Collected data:
(** C5: the wallet holds what the canonical branch pays to its keys. After any run, its
    notes are those that its keys decrypt from the outputs of canonical blocks, also if blocks
    were retracted and others enacted; each is held with one witness, whose root is that of
    the commitment tree of the block of the note, and whose path leads from the note, at its
    position among all notes, to this root. *)
Theorem wallet_notes_authenticate {MH : MerkleHash} {NC : NoteCryptography} config g (w : Wallet) es t :
  (forall d a b, is_u256 (merkle_hash d a b)) -> genesis_fits config g w -> runs config w g (genesis_tree g) es t ->
  exists c0 c, blockchain_new config g w empty_disk = Some c0 /\ perform_all es c0 = Some c /\
    let notes := w_nullifier_notes (bc_wallet c) in
    let received := received_chain (wallet_keys w) (tr_canon t) in
    (forall x, is_Some (notes !! x) <-> x ∈ rc_nullifier <$> received) /\
    forall r, r ∈ received -> exists n p b k tx, notes !! rc_nullifier r = Some n /\
      nd_note n = rc_note r /\ nd_address n = rc_address r /\ nd_hash n = rc_tx r /\ nd_create_height n = b_number b /\
      tr_canon t = p ++ b :: k /\ tx ∈ localized_private_txs b /\ received_output (wallet_keys w) tx r /\
      exists tree wit nodes, (ser ← block_commitment_ser c (b_hash b); get_commitment_tree ser) = Some tree /\
        nd_witnesses n = [wit] /\ witness_root wit = tree_root tree /\ length nodes = 32%nat /\
        witness_path wit = Some (Some (mkPath (slice_bits nodes (zlen (rc_before r))) (zlen (rc_before r)))) /\
        tree_root tree = Some (path_root 0 (rc_leaf r) (slice_bits nodes (zlen (rc_before r)))).
Proof.
  intros hash_u256 Hf Hr. destruct (run_simulates hash_u256 _ _ _ es t Hf Hr) as (c0 & c & H0 & H1 & Hs).
  pose proof (simulates_answers hash_u256 _ _ _ _ _ Hs) as Ha. destruct Hs as [Hok _ Hk _]. pose proof (ok_canon _ _ _ _ _ Hok) as Hl.
  exists c0, c. split; [done|]. split; [done|]. intros notes received.
  assert (Hkeys : wallet_keys (bc_wallet c) = wallet_keys w) by (unfold wallet_keys; by rewrite Hk).
  pose proof (ok_wallet _ _ _ _ _ Hok : follows _ _) as [_ Hn Ho _ _]. rewrite Hkeys in Hn, Ho. fold received notes in Hn, Ho. split.
  - intros x. split; [apply Ho|]. intros (r & -> & Hin)%list_elem_of_fmap. destruct (Hn r Hin) as (n & -> & _). by eexists.
  - intros r Hin. destruct (Hn r Hin) as (n & Hnn & Hfor).
    destruct (received_in _ _ _ _ Hin) as (p & b & k & Heq & Hh & Hnotes & tx & Htx & Hrtx & Hout).
    rewrite Heq in Hl. pose proof (branch_prefix _ _ _ _ _ _ Hl) as Hb.
    destruct (an_trees _ _ _ Ha _ _ Hb) as (tree & Htree & Hroot).
    destruct (note_witness r n _ Hfor Hnotes) as (wit & nodes & Hw & Hwr & Hlen & Hpath & Hpr).
    exists n, p, b, k, tx. destruct Hfor as (Hf1 & Hf2 & _ & Hf4 & _ & _ & _ & Hf8 & _).
    split_and!; [done|done|done|done|congruence|done|done|done|]. exists tree, wit, nodes.
    split_and!; [done|done|by rewrite Hwr, Hroot|done|done|by rewrite Hpr, Hroot].
Qed.

Lemma wallet_notes_authenticate_witness : exists c0 c, blockchain_new (test_config 10) g test_wallet empty_disk = Some c0 /\
  perform_all test_events c0 = Some c /\ forall x, is_Some (w_nullifier_notes (bc_wallet c) !! x) <-> x ∈ [60000; 61001; 70002].
Proof.
  destruct (wallet_notes_authenticate (test_config 10) g test_wallet test_events final_tree test_u256 test_genesis test_runs)
    as (c0 & c & H0 & H1 & Hn & _).
  exists c0, c. split; [exact H0|]. split; [exact H1|]. exact Hn.
Defined.

(** C8: retracting blocks restores the rewards. Enacting consecutive blocks, none but the
    last of which ends mining, and then retracting them from the last on gives the rewards
    before them; if the last one ended mining, retracting it panics. *)
Theorem rewards_retract (c : RewardConfig) r l b n r1 r2 u : config_ok c -> rewards_fit c r n -> consecutive n (l ++ [b]) ->
  mining_goes_on c r l -> enact_rewards c r l = Some r1 -> prepare_block_rewards c r1 b false = Some (r2, u) ->
  if u && mining_ends c r2 b then do_rewards_of_blocks c r2 (rev (l ++ [b])) true false = None
  else exists v, do_rewards_of_blocks c r2 (rev (l ++ [b])) true false = Some (r, v).
Proof.
  intros Hc Hf [Hn [Hb _]]%consecutive_app Hm He Hp.
  assert (Hf1 : rewards_fit c r1 (b_number b)) by (rewrite Hb; by eapply enact_rewards_fit).
  rewrite rev_app_distr. cbn [rev app do_rewards_of_blocks]. rewrite (retract_block _ Hc _ _ _ _ Hf1 Hp).
  destruct (u && mining_ends c r2 b); [done|]. cbn [mbind option_bind]. by eapply retract_blocks.
Qed.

## What needs to be done
Among the entries above, which lines include "eapply"? List them all.

## Exercise output
  assert (Hf1 : rewards_fit c r1 (b_number b)) by (rewrite Hb; by eapply enact_rewards_fit).
  destruct (u && mining_ends c r2 b); [done|]. cbn [mbind option_bind]. by eapply retract_blocks.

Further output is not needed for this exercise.